İnsanın ve insanlığın tehlikeye doğru sürüklendiğini gördüğünde insan olarak sorumluluk hisseden, başım gitse de ben bu yanlışın önüne geçeceğim diyecek kadar gözü pek bir insan olmak, hayatta her insana nasip olmuyor.

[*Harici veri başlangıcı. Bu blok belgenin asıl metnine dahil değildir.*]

Lemma plan_extents_exact es :
  StronglySorted extent_before es -> Forall (extent_ok (k * R)) es ->
  exists plan, plan_extents R (k * R) (c * R) (saturating_mul_u64 T R) es = Some plan /\
    (forall frs p, reads R plan frs p <-> located_in (k * R) R k es frs p /\ frs < T) /\
    StronglySorted seg_before (map (to_seg R) plan) /\
    Forall (read_sized R (c * R)) plan.
Proof.
  induction 1 as [|e es Hs IH Hb]; intros Hok.
  { exists []. split_and!; try done; [| constructor..]. intros frs p. unfold reads, located_in.
    setoid_rewrite elem_of_nil. naive_solver. }
  apply Forall_cons in Hok as [(H1 & H2 & H3 & H4 & H5) Hok]. cbn [plan_extents].
  destruct (IH Hok) as (plan & E & Hr & Hsort & Hz). setoid_rewrite located_in_cons.
  destruct (Lcn_is_hole (ext_lcn e)) eqn:Hhole.
  { exists plan. split_and!; try done. intros frs p. rewrite Hr. naive_solver. }
  specialize (H5 eq_refl). destruct (lcn_unsigned _ H3 Hhole) as [H6 ->].
  set (s := ext_vcn e * k). set (n := ext_count e * k).
  rewrite (saturating_mul_exact (ext_vcn e)), (saturating_mul_exact (ext_count e)),
    (saturating_mul_exact (ext_lcn e)) by nia.
  replace (ext_vcn e * (k * R)) with (s * R) by (unfold s; lia).
  replace (ext_count e * (k * R)) with (n * R) by (unfold n; lia).
  assert (Hs0 : 0 <= s) by (unfold s; nia). assert (Hn0 : 0 <= n) by (unfold n; nia).
  assert (Hsn : (s + n) * R < 2 ^ 64) by (unfold s, n; nia).
  destruct (Z.geb_spec (s * R) (saturating_mul_u64 T R)) as [Hge | Hlt].
  - exists []. split_and!; [done | | constructor..]. intros frs p.
    split; [intros (r & Hin & _); by apply elem_of_nil in Hin |]. intros Hl. exfalso.
    assert (Hbig : forall v m, 0 <= v -> 0 <= m -> (v + m) * (k * R) < 2 ^ 64 -> s <= v * k ->
      v * k <= frs < v * k + m * k -> frs < T -> False).
    { intros v m G1 G2 G3 G4 G5 G6. revert Hge. unfold saturating_mul_u64, U64_MAX.
      assert ((frs + 1) * R <= (v + m) * (k * R)) by (rewrite Z.mul_assoc; apply Z.mul_le_mono_nonneg_r; lia).
      assert (s * R <= frs * R) by (apply Z.mul_le_mono_nonneg_r; lia).
      assert ((frs + 1) * R <= T * R) by (apply Z.mul_le_mono_nonneg_r; lia). lia. }
    destruct Hl as [[(_ & Hf & _) | (e' & Hin & Hhole' & Hf & _)] HfT].
    + apply (Hbig (ext_vcn e) (ext_count e)); try done; unfold s; lia.
    + rewrite Forall_forall in Hok, Hb. destruct (Hok e' Hin) as (G1 & G2 & _ & G4 & _).
      specialize (Hb e' Hin). unfold extent_before in Hb.
      apply (Hbig (ext_vcn e') (ext_count e')); try done. unfold s. nia.
  - destruct (extent_clip R T s n) as [HsT ->]; try done.
    set (n' := Z.min n (T - s)). assert (Hn' : 0 <= n' <= n) by lia.
    assert (n' * R <= n * R) by (apply Z.mul_le_mono_nonneg_r; lia).
    pose proof (div_ceil_mul (n' * R) (c * R) ltac:(nia)).
    destruct (plan_extent_tiles (Z.to_nat (div_ceil (n' * R) (c * R))) R c s n' (ext_lcn e * (k * R)) 0)
      as (l & El & Ht & Hzl); try done; try lia; try nia.
    rewrite Z.mul_0_l in El. rewrite Z.mul_0_l, !Z.add_0_r, Z.sub_0_r in Ht. rewrite El, E.
    exists (l ++ plan). split_and!; [done | | | by apply Forall_app].
    + intros frs p. rewrite reads_app, Hr, (reads_tiles _ _ _ _ _ _ _ Ht).
      assert (s <= frs < s + n' <-> s <= frs < s + n /\ frs < T) as -> by lia. naive_solver.
    + rewrite map_app. apply StronglySorted_app_2; [| by eapply tiles_sorted | done].
      intros x y Hx Hy. apply list_elem_of_fmap in Hy as (r & -> & Hin).
      pose proof (tiles_bounds _ _ _ _ _ Ht) as Hbd.
      rewrite Forall_forall in Hbd. rewrite Forall_forall in Hb. rewrite Forall_forall in Hz.
      specialize (Hbd x Hx). destruct (Hz r Hin) as [G1 G2].
      destruct (proj1 (Hr (seg_frs (to_seg R r)) (seg_disk (to_seg R r)))) as [(e' & Ie & _ & He' & _) _].
      { exists r. split; [done |]. split; nia. }
      specialize (Hb e' Ie). unfold extent_before, seg_before in *.
      assert (s + n <= ext_vcn e' * k) by (unfold s, n; nia). lia.
Qed.
End plan.

Lemma located_in_map m frs p :
  map_ok m -> whole_records m ->
  located m frs p <->
  located_in m.(bytes_per_cluster) m.(bytes_per_record) (records_per_cluster m) m.(extents) frs p.
Proof. apply located_records. Qed.

(** C20: for clusters of whole records and a chunk size of at least one record, [read_plan]
    terminates; its reads take exactly the records below the record count that have a place
    on the volume, each from that place; they follow in record order without overlap, and each
    is a whole number of records of at most the chunk size. *)
Theorem read_plan_exact (m : MftExtentMap) (chunk_bytes total : Z)
    (Hm : map_ok m) (Hw : whole_records m) (Hc : m.(bytes_per_record) <= chunk_bytes) :
  exists plan, read_plan m chunk_bytes total = Some plan /\
    (forall frs p, reads m.(bytes_per_record) plan frs p <-> located m frs p /\ frs < total) /\
    StronglySorted seg_before (map (to_seg m.(bytes_per_record)) plan) /\
    Forall (read_sized m.(bytes_per_record) chunk_bytes) plan.
Proof.
  destruct (whole_records_rpc m Hm Hw) as [Hk HC]. pose proof Hm as [_ Hr Hs He].
  unfold read_plan, checked_div. set (R := bytes_per_record m) in *.
  destruct (Z.eqb_spec R 0); [lia |]. rewrite orb_false_r.
  assert (Hq : 0 < chunk_bytes / R) by (apply Z.div_str_pos; lia).
  pose proof (Z.div_mod chunk_bytes R ltac:(lia)). pose proof (Z.mod_pos_bound chunk_bytes R ltac:(lia)).
  destruct (Z.eqb_spec (chunk_bytes / R * R) 0); [nia |]. setoid_rewrite located_in_map; [|done..].
  fold R. rewrite HC in *.
  destruct (plan_extents_exact R (records_per_cluster m) (chunk_bytes / R) total
    ltac:(lia) Hk Hq (extents m) Hs He) as (plan & -> & Hiff & Hsort & Hz).
  exists plan. split_and!; try done. eapply Forall_impl; [exact Hz |]. unfold read_sized. lia.
Qed.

Çünkü bir insanın bunu yapabilmesi için; öncelikle doğrunun ne olduğunu bilen, kişiliği sağlam, insanları seven, sorumluluk sahibi bir insan olması gerekir.
Toplumun bir tehlike ile karşı karşıya olduğunu gördüğünde, bu tehlikeyi engellemek için sorumluluk hissedip gerekenleri yapmaya çalışan yiğit insan, kötülüğü yapacak kişi bir Kaymakam da olsa; ''Bu gittiğiniz yol doğru yol değil, bu yaptıklarınız yanlıştır, gittiğiniz yol çokmaz yoldur'' diyecek kadar sözü açık ve net söyleyen aklıselim bir insan. Bu insan; Göle Muhtarlar Derneği Başkanı Yunus YILMAZ'dır.
Bir Kaymakam'ın, bir İlçe Başkanı ile 54 Köy Muhtarlarını karşıkarşıya getirip, kavga ettirmek istemesi ve Göle'mizi kana bulayacak iftirayı atması üzerine; Yunus Yılmaz; bu facianın önüne geçmeye çalışan insandır. ''Ben bu başkanı çarşının ortasında muhtarlara dövdürteceğim.'' diyen gözü dönmüş, Provakatör bir idareciye ''Bu gittiğiniz yol doğru yol değildir, bu yolunuz çıkmaz yoldur'' diyen aklıselim makul bir insandır, Yunus YILMAZ.
Ya Göle'de yaşananların bir provakasyon olduğu hissedilmeseydi, diğer birçok muhtarın farkında olmadığı gibi; Yunus YILMAZ da farkedip karşısında durmasaydı, sorumsuz ve kişiliksiz davransaydı, ne olurdu Göle'mizin hali? Bir İlçe Başkanı'na iftira atılmıştı. 54 Köy muhtarı bu bir İlçe Başkanı'na saldırtılıyordu. Oysaki O İlçe Başkanı; Fakir insanların çektikleri krediden alınan paranın neden alındığını sorgulamıştı. Bunu aynı zamanda hükumetin Göle'deki temsilcisi olarak sorgulamıştı. Alınan rüşvete duyarsız kalmamıştı. İnsan olarak O İlçe Başkanı da bana ne dememiş, kişilikli her insanın yapması gerektiği gibi, yanlışın karşısında durmuş ve kredi çeken fakir vatandaşlardan alınan paranın neden alındığını sormuştu.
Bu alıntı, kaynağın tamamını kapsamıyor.